EXERCISE GOAL:
Below are entries. Reproduce exactly the lines between the line holding "else buffer ←" and the line holding "buffer ← for_each", inclusive, and only those.

SOURCE DATA Start Marker

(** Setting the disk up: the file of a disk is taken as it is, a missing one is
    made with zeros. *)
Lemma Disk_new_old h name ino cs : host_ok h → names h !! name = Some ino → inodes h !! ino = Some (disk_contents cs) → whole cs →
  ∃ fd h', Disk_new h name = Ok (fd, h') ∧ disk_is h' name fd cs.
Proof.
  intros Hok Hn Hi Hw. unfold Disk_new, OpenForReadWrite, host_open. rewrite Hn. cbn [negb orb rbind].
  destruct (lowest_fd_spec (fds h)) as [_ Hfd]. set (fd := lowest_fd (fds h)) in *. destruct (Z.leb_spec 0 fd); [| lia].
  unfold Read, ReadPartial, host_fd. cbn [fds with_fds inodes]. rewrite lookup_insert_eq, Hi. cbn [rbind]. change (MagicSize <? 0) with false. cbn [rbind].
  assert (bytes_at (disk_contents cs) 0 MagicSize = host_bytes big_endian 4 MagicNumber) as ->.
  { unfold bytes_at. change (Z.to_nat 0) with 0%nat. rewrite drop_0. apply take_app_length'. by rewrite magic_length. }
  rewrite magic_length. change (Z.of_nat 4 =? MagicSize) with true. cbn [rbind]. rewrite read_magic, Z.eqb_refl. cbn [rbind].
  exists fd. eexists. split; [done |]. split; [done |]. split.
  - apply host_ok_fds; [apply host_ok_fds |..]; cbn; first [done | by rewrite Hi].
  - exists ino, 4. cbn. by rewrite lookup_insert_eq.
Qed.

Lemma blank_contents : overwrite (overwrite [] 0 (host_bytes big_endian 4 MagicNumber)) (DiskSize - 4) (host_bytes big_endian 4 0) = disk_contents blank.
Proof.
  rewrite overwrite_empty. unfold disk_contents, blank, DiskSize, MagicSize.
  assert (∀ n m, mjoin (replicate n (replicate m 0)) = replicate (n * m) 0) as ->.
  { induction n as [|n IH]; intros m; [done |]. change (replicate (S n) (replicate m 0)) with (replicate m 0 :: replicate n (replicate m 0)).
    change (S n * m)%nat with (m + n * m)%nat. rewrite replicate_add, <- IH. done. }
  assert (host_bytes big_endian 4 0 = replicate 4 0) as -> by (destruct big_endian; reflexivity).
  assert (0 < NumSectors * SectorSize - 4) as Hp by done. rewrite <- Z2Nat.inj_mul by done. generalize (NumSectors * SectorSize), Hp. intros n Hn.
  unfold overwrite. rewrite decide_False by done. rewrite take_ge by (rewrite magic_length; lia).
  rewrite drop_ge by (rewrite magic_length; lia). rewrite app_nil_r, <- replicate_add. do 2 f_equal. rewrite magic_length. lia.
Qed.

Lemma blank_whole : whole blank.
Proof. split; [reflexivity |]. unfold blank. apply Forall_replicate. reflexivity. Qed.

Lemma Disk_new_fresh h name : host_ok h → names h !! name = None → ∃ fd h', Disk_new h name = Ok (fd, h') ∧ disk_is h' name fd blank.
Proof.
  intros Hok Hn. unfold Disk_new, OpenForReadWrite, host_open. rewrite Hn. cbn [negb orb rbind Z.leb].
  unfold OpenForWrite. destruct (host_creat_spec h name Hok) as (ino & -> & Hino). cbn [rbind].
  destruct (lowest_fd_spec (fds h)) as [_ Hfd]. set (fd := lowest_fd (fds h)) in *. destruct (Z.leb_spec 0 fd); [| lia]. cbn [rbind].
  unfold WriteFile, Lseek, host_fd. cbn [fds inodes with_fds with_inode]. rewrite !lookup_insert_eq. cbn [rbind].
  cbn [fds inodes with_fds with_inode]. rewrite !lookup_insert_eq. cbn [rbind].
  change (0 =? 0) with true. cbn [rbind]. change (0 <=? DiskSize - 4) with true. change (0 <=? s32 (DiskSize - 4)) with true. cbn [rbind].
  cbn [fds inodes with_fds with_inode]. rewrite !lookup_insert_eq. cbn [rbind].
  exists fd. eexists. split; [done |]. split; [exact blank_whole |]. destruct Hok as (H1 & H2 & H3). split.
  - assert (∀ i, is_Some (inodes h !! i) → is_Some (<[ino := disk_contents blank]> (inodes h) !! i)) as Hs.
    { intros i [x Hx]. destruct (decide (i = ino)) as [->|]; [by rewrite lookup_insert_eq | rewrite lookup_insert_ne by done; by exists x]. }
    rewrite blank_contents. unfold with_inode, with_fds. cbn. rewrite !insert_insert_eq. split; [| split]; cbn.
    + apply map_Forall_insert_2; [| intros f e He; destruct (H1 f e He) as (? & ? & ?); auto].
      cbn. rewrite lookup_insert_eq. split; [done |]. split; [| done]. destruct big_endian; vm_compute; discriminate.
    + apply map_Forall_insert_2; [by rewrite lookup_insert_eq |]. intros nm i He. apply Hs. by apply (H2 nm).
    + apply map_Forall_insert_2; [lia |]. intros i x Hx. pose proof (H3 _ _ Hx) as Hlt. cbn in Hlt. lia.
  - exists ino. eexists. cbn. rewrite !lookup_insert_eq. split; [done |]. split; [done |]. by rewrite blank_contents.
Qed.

SOURCE DATA End Marker
SOURCE DATA Start Marker

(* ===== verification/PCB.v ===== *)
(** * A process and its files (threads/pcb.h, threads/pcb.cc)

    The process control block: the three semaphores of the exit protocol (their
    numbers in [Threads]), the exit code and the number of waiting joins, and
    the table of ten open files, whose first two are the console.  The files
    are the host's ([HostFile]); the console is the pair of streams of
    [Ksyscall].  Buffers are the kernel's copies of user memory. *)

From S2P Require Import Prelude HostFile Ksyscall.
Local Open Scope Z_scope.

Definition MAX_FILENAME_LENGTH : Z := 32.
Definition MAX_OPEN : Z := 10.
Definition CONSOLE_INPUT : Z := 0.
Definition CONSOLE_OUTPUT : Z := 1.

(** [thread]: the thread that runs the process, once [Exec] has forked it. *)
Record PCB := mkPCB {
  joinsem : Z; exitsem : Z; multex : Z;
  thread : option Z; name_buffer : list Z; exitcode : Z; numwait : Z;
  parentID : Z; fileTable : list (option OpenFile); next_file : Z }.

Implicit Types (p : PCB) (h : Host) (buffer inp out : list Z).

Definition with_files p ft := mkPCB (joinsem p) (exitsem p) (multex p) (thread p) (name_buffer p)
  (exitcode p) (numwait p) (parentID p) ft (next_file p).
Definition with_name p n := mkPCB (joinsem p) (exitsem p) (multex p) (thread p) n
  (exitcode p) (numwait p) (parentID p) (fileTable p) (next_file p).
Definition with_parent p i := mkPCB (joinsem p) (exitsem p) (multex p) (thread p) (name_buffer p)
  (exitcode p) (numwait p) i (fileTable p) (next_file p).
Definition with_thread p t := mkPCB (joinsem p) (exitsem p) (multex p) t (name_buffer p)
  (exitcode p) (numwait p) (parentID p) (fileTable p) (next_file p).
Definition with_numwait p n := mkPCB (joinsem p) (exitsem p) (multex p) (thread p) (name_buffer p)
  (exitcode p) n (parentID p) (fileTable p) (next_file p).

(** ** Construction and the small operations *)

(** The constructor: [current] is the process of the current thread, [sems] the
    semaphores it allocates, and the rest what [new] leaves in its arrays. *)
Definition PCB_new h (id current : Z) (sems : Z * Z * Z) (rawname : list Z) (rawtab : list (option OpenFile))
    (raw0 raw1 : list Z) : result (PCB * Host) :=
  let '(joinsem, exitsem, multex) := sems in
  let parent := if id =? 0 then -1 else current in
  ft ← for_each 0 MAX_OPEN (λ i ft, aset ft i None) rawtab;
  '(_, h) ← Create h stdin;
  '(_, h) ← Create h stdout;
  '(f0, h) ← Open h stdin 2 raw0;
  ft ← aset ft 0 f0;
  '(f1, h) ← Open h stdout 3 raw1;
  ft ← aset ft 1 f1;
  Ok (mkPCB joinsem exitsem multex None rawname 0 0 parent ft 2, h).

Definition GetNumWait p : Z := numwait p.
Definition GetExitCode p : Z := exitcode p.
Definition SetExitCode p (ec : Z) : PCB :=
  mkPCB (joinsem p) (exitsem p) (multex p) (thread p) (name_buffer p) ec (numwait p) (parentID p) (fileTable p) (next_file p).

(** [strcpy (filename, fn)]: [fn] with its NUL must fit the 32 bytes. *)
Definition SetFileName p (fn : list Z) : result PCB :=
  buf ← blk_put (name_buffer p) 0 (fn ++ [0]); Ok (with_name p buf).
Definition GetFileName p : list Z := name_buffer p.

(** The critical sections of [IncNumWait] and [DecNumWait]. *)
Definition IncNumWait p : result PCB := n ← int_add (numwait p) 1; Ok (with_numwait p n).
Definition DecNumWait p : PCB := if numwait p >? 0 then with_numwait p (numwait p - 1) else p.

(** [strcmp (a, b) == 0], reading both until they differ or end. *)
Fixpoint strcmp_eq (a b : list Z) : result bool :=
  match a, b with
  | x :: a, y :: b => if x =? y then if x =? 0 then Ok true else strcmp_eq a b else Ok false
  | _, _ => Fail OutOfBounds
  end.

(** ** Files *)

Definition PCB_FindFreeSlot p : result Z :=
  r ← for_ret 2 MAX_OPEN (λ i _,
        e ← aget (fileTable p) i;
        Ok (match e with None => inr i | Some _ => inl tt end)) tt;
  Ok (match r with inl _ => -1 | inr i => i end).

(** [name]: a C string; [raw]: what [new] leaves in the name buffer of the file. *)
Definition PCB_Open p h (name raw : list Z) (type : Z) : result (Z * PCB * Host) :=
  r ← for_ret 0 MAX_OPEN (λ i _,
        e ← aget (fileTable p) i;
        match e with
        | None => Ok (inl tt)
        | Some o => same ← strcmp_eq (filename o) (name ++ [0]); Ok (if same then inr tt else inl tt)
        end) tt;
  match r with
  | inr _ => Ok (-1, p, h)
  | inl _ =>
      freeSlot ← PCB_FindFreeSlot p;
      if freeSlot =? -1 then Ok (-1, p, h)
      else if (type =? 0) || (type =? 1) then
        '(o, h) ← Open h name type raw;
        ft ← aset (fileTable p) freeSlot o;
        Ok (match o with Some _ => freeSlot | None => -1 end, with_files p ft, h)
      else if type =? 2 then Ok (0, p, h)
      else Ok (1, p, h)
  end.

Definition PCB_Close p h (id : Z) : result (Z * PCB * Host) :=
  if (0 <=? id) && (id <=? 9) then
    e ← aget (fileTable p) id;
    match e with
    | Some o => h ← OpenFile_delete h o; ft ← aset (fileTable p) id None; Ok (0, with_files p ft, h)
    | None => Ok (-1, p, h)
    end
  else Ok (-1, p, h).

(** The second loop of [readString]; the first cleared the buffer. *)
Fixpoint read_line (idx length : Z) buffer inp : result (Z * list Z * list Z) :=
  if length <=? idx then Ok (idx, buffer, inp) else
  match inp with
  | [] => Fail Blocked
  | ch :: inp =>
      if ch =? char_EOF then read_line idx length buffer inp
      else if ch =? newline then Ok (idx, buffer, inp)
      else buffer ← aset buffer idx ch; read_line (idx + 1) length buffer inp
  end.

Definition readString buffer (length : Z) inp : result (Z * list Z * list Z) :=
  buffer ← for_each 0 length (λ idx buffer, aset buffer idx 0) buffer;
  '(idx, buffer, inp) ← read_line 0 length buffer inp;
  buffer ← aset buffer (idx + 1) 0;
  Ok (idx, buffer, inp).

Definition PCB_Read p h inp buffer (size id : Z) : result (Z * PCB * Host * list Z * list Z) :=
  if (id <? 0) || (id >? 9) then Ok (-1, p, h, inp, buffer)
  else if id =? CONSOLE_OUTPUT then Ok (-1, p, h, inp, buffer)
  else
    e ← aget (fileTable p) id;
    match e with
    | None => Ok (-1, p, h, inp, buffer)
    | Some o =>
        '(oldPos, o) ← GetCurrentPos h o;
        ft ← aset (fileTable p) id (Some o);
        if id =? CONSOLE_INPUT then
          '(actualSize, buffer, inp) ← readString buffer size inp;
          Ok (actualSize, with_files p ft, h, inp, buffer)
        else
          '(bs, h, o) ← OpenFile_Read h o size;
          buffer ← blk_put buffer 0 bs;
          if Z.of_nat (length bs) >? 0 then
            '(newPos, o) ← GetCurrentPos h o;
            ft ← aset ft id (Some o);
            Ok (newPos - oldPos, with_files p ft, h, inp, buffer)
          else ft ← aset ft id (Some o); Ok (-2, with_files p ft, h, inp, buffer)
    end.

SOURCE DATA End Marker

SOLUTION TO THE EXERCISE:
      else buffer ← aset buffer idx ch; read_line (idx + 1) length buffer inp
  end.

Definition readString buffer (length : Z) inp : result (Z * list Z * list Z) :=
  buffer ← for_each 0 length (λ idx buffer, aset buffer idx 0) buffer;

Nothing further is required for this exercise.